[SUPPLIED MATERIAL Boundary: Start]
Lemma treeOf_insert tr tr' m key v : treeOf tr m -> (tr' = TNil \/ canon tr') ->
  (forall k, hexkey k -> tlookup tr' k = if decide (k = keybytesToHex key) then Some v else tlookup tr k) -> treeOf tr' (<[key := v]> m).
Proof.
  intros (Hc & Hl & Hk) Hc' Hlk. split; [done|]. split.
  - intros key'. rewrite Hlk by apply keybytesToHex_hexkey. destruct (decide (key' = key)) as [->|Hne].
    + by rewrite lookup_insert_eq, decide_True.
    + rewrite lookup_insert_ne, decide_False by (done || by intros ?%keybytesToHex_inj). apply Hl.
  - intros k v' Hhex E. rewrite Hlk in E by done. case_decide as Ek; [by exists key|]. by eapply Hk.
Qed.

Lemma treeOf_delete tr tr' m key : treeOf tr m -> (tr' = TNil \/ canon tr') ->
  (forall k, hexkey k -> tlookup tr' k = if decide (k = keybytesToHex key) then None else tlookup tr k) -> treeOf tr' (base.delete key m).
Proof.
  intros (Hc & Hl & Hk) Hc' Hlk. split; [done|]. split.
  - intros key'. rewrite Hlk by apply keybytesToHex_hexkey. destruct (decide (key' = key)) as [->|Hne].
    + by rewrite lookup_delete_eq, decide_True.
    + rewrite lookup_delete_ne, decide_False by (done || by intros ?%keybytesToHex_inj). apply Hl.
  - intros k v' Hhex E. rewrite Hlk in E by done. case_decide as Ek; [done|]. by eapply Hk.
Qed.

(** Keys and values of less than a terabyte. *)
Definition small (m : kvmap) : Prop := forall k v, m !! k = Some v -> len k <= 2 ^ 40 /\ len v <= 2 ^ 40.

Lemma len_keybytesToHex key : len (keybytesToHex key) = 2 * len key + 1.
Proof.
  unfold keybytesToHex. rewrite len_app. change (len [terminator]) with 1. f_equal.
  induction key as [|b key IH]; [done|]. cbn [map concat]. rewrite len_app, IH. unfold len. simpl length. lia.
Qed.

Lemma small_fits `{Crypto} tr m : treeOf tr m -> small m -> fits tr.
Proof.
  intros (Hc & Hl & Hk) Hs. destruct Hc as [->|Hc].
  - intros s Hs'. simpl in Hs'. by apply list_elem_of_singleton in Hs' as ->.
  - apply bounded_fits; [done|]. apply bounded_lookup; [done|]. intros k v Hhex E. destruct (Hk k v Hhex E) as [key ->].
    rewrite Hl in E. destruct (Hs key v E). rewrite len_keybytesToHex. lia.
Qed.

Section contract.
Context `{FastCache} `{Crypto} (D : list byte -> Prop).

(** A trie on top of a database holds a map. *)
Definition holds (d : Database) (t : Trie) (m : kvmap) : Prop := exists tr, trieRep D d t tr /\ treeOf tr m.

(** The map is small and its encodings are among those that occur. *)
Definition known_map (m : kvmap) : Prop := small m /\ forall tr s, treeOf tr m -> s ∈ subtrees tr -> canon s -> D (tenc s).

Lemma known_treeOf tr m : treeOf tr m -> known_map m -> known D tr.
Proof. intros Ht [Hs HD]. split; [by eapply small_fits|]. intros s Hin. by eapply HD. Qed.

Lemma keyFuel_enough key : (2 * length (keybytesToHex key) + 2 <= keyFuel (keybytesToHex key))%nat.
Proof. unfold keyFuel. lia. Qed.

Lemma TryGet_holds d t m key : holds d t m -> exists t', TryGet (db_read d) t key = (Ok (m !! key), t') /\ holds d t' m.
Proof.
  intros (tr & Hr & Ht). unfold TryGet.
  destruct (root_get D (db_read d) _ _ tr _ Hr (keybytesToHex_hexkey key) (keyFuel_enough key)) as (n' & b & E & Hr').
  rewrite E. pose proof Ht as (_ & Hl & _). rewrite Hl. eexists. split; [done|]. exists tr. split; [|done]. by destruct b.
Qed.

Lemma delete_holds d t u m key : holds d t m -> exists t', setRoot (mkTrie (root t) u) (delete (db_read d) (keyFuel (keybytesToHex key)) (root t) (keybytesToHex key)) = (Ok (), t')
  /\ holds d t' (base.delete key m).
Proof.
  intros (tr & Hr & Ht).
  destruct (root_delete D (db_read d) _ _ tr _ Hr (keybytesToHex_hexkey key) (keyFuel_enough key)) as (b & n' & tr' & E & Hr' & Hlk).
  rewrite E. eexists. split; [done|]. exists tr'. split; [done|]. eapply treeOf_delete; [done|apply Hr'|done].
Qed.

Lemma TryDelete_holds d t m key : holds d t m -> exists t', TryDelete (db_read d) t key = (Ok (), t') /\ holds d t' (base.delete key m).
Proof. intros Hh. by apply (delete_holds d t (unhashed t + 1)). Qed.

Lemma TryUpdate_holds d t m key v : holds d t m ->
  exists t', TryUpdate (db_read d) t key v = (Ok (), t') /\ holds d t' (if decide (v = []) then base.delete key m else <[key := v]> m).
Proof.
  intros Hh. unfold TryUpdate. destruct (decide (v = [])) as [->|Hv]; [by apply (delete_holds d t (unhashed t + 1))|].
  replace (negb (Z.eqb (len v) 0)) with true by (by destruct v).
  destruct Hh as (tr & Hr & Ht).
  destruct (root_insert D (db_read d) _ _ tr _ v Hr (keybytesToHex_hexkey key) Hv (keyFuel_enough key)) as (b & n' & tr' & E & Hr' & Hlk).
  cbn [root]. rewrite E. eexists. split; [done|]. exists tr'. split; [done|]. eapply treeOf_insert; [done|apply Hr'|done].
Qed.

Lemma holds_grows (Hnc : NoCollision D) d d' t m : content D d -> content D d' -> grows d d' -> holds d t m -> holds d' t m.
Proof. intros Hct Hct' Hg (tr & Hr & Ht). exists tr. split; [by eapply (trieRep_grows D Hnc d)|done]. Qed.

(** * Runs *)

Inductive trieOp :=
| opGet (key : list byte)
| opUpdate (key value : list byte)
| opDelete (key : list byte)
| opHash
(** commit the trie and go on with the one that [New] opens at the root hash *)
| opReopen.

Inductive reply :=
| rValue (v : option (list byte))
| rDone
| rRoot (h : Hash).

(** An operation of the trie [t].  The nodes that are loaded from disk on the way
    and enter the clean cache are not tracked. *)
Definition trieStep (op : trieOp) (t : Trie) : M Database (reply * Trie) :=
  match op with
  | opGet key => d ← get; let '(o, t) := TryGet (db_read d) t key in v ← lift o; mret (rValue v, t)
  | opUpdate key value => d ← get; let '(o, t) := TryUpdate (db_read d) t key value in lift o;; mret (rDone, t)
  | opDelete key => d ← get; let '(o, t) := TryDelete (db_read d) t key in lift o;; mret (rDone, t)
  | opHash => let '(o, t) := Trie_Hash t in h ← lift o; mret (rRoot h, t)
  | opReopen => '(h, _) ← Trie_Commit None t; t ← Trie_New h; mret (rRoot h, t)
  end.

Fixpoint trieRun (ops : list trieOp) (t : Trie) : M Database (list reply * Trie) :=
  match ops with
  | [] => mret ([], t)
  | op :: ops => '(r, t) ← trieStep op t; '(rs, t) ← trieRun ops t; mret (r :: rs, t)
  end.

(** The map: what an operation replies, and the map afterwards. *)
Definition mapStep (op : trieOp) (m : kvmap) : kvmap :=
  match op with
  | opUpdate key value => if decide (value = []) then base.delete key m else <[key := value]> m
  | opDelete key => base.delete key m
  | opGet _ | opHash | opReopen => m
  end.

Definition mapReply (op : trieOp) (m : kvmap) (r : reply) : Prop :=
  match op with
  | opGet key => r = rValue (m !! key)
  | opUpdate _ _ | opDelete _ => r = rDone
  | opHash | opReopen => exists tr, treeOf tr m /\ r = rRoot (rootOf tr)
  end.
[SUPPLIED MATERIAL Boundary: End]
## [WHAT YOU SHOULD DO]
Word for word, restate the lines of the data above that fall between the line holding "rewrite lookup_delete_eq, decide_True." and the line holding "intros (Hc & Hl & Hk) Hs.", inclusive, and no other lines.

## [RESPONSE BELOW]
    + by rewrite lookup_delete_eq, decide_True.
    + rewrite lookup_delete_ne, decide_False by (done || by intros ?%keybytesToHex_inj). apply Hl.
  - intros k v' Hhex E. rewrite Hlk in E by done. case_decide as Ek; [done|]. by eapply Hk.
Qed.

(** Keys and values of less than a terabyte. *)
Definition small (m : kvmap) : Prop := forall k v, m !! k = Some v -> len k <= 2 ^ 40 /\ len v <= 2 ^ 40.

Lemma len_keybytesToHex key : len (keybytesToHex key) = 2 * len key + 1.
Proof.
  unfold keybytesToHex. rewrite len_app. change (len [terminator]) with 1. f_equal.
  induction key as [|b key IH]; [done|]. cbn [map concat]. rewrite len_app, IH. unfold len. simpl length. lia.
Qed.

Lemma small_fits `{Crypto} tr m : treeOf tr m -> small m -> fits tr.
Proof.
  intros (Hc & Hl & Hk) Hs. destruct Hc as [->|Hc].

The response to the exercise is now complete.